Correct and incorrect models

Today in class, somebody asked a question in my panel data econometrics class. The question concerned the assumption of strict exogeneity and whether it was violated in the example I gave before. I replied that yes, it could indeed be violated, but most of the time, in one way or another, a model will be mis-specified and assumptions will not hold in the strict sense. What I meant was that in some vague sense, the assumptions was a good enough approximation (without me going into the details of my example, think of the correlation between the error term and the regressor as being almost zero).

That made me think again of Milton Friedman, who argues in a famous essay that a model should be judged by its ability to predict counterfactual outcomes, or in his own words, “to make correct predictions about the consequences of any change in circumstances”. Sometimes, this is what we are after, and this is referred to as a positive approach (being able to make the right predictions)—as opposed to a normative one (where we can talk about welfare and how one can maximize it).

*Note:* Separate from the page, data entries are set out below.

(** The C comparison of two strings, on their characters. *)
Fixpoint cmp_chars (l1 l2 : list Z) : Z :=
  match l1, l2 with
  | a :: l1', b :: l2' => if a =? b then cmp_chars l1' l2' else i8 a - i8 b
  | _, _ => i8 (hd 0 l1) - i8 (hd 0 l2)
  end.

Lemma cmp_chars_eq l1 l2 :
  Forall (fun b => 0 < b < 256) l1 -> Forall (fun b => 0 < b < 256) l2 ->
  cmp_chars l1 l2 = 0 <-> l1 = l2.
Proof.
  intros H1. revert l2. induction H1 as [|a l1 Ha H1 IH]; intros l2 H2.
  - destruct H2 as [|b l2 Hb H2]; simpl; [done|]. split; [|done]. intros E.
    change (i8 0) with 0 in E. pose proof (i8_nonzero b Hb). lia.
  - destruct H2 as [|b l2 Hb H2]; simpl.
    + split; [|done]. change (i8 0) with 0. intros E. pose proof (i8_nonzero a Ha). lia.
    + destruct (Z.eqb_spec a b) as [->|Hne].
      * rewrite IH by done. split; [by intros ->|by intros [= ->]].
      * split; [|by intros [= -> ->]]. intros E. exfalso. apply Hne, i8_inj; unfold byte; lia.
Qed.

Lemma cmp_chars_skip a l1 l2 : cmp_chars (a :: l1) (a :: l2) = cmp_chars l1 l2.
Proof. simpl. by rewrite Z.eqb_refl. Qed.

(** One step of the comparison loop. *)
Lemma cmp_chars_stop l1 l2 :
  l1 = [] \/ hd 0 l1 <> hd 0 l2 -> cmp_chars l1 l2 = i8 (hd 0 l1) - i8 (hd 0 l2).
Proof.
  destruct l1 as [|a l1], l2 as [|b l2]; simpl; try done.
  intros [?|?]; [done|]. by destruct (Z.eqb_spec a b).
Qed.
(* ===== verification/Console.v ===== *)
(** * Console (kernel/console.c, drivers/cga.c, drivers/uart.c, drivers/keyboard.c)

    The console keeps a ring of 256 typed characters with a read, a write and
    an edit index of 32 bits that wrap, echoes to the serial line and to the
    text screen, and reads the keyboard.  [console_lock] makes every function
    atomic: a reader that waits lets characters arrive, a batch of them at each
    wake-up. *)

From stdpp Require Import prelude list.
From Stdlib Require Import ZArith Lia.
From S2P Require Import Prelude Printf.

Definition BUF_LEN : Z := 256.
Definition BACKSPACE : Z := 256.
(** C(x): a control character. *)
Definition Ctl (x : Z) : Z := x - 64.
Definition CTRL_D : Z := Ctl 68.
Definition CTRL_H : Z := Ctl 72.
Definition CTRL_U : Z := Ctl 85.
Definition DEL : Z := 127.
Definition LF : Z := 10.
Definition CR : Z := 13.

Record input : Type := mkIn { in_buf : list Z; in_r : Z; in_w : Z; in_e : Z }.

(** The serial line, [None] before uart_init, else the bytes sent; the text
    memory, [None] before cga_init; the cursor register of the controller. *)
Record devs : Type := mkDev { uart : option (list Z); cga_mem : option (list Z); cursor : Z }.

(** [typed]: the batches of characters that arrive while a reader waits. *)
Record console : Type := mkCon { inp : input; dev : devs; typed : list (list Z) }.

Definition on_inp {A} : M input A -> M console A := zoom inp (fun i s => mkCon i (dev s) (typed s)).
Definition on_dev {A} : M devs A -> M console A := zoom dev (fun d s => mkCon (inp s) d (typed s)).

(** ** Output devices *)

(** The wait for the transmitter is bounded and has no effect. *)
Definition uart_putc (c : Z) : M devs unit :=
  modify (fun d => mkDev (match uart d with Some out => Some (out ++ [u8 c]) | None => None end) (cga_mem d) (cursor d)).

Definition RES_X : Z := 80.
Definition RES_Y : Z := 25.
Definition ATB_NORMAL : Z := 1792.

(** memmove(cga_mem, cga_mem + RES_X, ...) and memset(cga_mem + cursor, 0, ...) *)
Definition scroll (m : list Z) (cur : Z) : list Z :=
  let n := Z.to_nat (RES_X * (RES_Y - 1)) in
  let m := take n (drop (Z.to_nat RES_X) m) ++ drop n m in
  let k := Z.to_nat (RES_X * RES_Y - cur) in
  take (Z.to_nat cur) m ++ replicate k 0 ++ drop (Z.to_nat cur + k) m.

Definition cga_putc (c : Z) : M devs unit :=
  d <- gets (fun d => d);;
  match cga_mem d with
  | None => ret tt
  | Some m =>
      let cur := Z.lor (Z.land (cursor d) 255) (Z.shiftl (Z.land (Z.shiftr (cursor d) 8) 255) 8) in
      p <- (if c =? LF then ret (cur + (RES_X - cur mod RES_X), m)
            else if c =? BACKSPACE then ret ((if 0 <? cur then cur - 1 else cur), m)
            else if cur <? Z.of_nat (length m) then ret (cur + 1, <[Z.to_nat cur := u16 (Z.lor c ATB_NORMAL)]> m)
            else stop BadAccess);;
      let '(cur, m) := p in
      let '(cur, m) := if RES_X * RES_Y <=? cur then (cur - RES_X, scroll m (cur - RES_X)) else (cur, m) in
      modify (fun d => mkDev (uart d) (Some m) (Z.lor (Z.land cur 255) (Z.shiftl (Z.land (Z.shiftr cur 8) 255) 8)))
  end.

Definition console_putc (c : Z) : M console unit :=
  on_dev (
    (if c =? BACKSPACE then uart_putc 8;; uart_putc 32;; uart_putc 8
     else uart_putc (i8 c));;
    cga_putc c).

(** ** The input ring *)

Definition bufat (i : input) (x : Z) : option Z := in_buf i !! Z.to_nat (x mod BUF_LEN).

Definition set_e (x : Z) (i : input) : input := mkIn (in_buf i) (in_r i) (in_w i) x.
Definition set_w (x : Z) (i : input) : input := mkIn (in_buf i) (in_r i) x (in_e i).
Definition set_r (x : Z) (i : input) : input := mkIn (in_buf i) x (in_w i) (in_e i).

(** The loop of the kill character: at most [e - w] steps. *)
Definition kill_step (_ : unit) : M console (unit + unit) :=
  i <- gets inp;;
  if negb (in_e i =? in_w i) then
    c <- deref (bufat i (u32 (in_e i - 1)));;
    if negb (c =? LF) then
      on_inp (modify (set_e (u32 (in_e i - 1))));;
      console_putc BACKSPACE;;
      ret (inl tt)
    else ret (inr tt)
  else ret (inr tt).

Definition kill_line : M console unit :=
  i <- gets inp;;
  loop (S (Z.to_nat (u32 (in_e i - in_w i)))) kill_step tt.

(** console_storec: [c] is a [char].  condvar_signal wakes a reader, which
    finds the ring as it is when it runs. *)
Definition console_storec (c : Z) : M console unit :=
  if c =? CTRL_U then kill_line
  else if (c =? CTRL_H) || (c =? DEL) then
    i <- gets inp;;
    if negb (in_e i =? in_w i) then
      on_inp (modify (set_e (u32 (in_e i - 1))));;
      console_putc BACKSPACE
    else ret tt
  else
    i <- gets inp;;
    if negb (c =? 0) && (u32 (in_e i - in_r i) <? BUF_LEN) then
      let c := if c =? CR then LF else c in
      on_inp (
        match bufat i (in_e i) with
        | None => stop BadAccess
        | Some _ => modify (fun i => mkIn (<[Z.to_nat (in_e i mod BUF_LEN) := c]> (in_buf i)) (in_r i) (in_w i) (u32 (in_e i + 1)))
        end;;
        i <- gets (fun i => i);;
        if (c =? LF) || (c =? CTRL_D) || (in_e i =? u32 (in_r i + BUF_LEN)) then modify (set_w (in_e i)) else ret tt);;
      console_putc c
    else ret tt.

(** The handlers run one after the other. *)
Fixpoint storecs (l : list Z) : M console unit :=
  match l with [] => ret tt | c :: l => console_storec c;; storecs l end.

(** condvar_wait(&read_cv, console_lock): a batch of characters arrives. *)
Definition wait_input : M console unit :=
  s <- gets (fun s => s);;
  match typed s with
  | [] => stop Diverge
  | b :: rest => modify (fun s => mkCon (inp s) (dev s) rest);; storecs b
  end.

Definition wait_step (_ : unit) : M console (unit + unit) :=
  i <- gets inp;;
  if in_r i =? in_w i then wait_input;; ret (inl tt) else ret (inr tt).

(** The loop of console_read: [n] characters are missing, [out] were copied. *)
Definition read_step (size : Z) (l : Z * list Z) : M console ((Z * list Z) + (Z * list Z)) :=
  let '(n, out) := l in
  if 0 <? n then
    s <- gets (fun s => s);;
    loop (S (length (typed s))) wait_step tt;;
    i <- gets inp;;
    c <- deref (bufat i (in_r i));;
    on_inp (modify (set_r (u32 (in_r i + 1))));;
    if c =? CTRL_D then
      (if n <? size then i <- gets inp;; on_inp (modify (set_r (u32 (in_r i - 1)))) else ret tt);;
      ret (inr (n, out))
    else if c =? LF then ret (inr (n - 1, out ++ [c]))
    else ret (inl (n - 1, out ++ [c]))
  else ret (inr (n, out)).

(** The value and the characters stored at [buf]. *)
Definition console_read (size : Z) : M console (Z * list Z) :=
  p <- loop (S (Z.to_nat size)) (read_step size) (size, []);;
  ret (size - fst p, snd p).

(** console_write: the buffer has [size] characters. *)
Definition console_write (b : list Z) (size : Z) : M console Z :=
  for_ (Z.to_nat size) 0 (fun i => c <- deref (b !! Z.to_nat i);; console_putc c);;
  ret size.

(** kprintf, its format not null. *)
Definition kprintf_other (c : Z) (args : list arg) : M console (list arg) :=
  if c =? 99 then a <- arg_int args;; console_putc (i32 (fst a));; ret (snd a)
  else console_putc PERCENT;; console_putc c;; ret args.

Definition kprintf (format : list Z) (args : list arg) : M console unit :=
  format_loop console_putc kprintf_other format args.

Definition stdin_read (count : Z) : M console (Z * list Z) := console_read (i32 count).
Definition stdout_write (b : list Z) (count : Z) : M console Z := console_write b (i32 count).

(** uart_input_handler: [lsr] and [rbr] are what the registers hold. *)
Definition uart_getc (lsr rbr : Z) (d : devs) : Z :=
  match uart d with
  | None => -1
  | Some _ => if Z.land lsr 1 =? 0 then -1 else i8 rbr
  end.

Definition uart_input_handler (lsr rbr : Z) : M console unit :=
  d <- gets dev;;
  console_storec (uart_getc lsr rbr d).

That sounds reasonable at first. But can we really make such a clear distinction? Can’t we simply see welfare as the outcome we would like to predict? Of course, we always need a model to make statements about welfare, but then it could also be that all models agree on the direction of the welfare effects of certain policy changes and only differ with respect to the exact magnitude. Therefore, I prefer to think of a model as a set of assumptions that are for sure wrong in the zero-one sense. But the question is how wrong, and that depends on the purpose the model is meant to serve. So, it’s a matter of degree. If the model allows me to make fairly accurate welfare statements (and I can be sure of that for whatever reasons—this is the red herring here), then I can apply Friedman’s argument that it’s good in his sense, but then I can even use if for welfare comparisons, so it serves a normative purpose. In a way, all this brings me back to an earlier post and in particular the part about Marshak.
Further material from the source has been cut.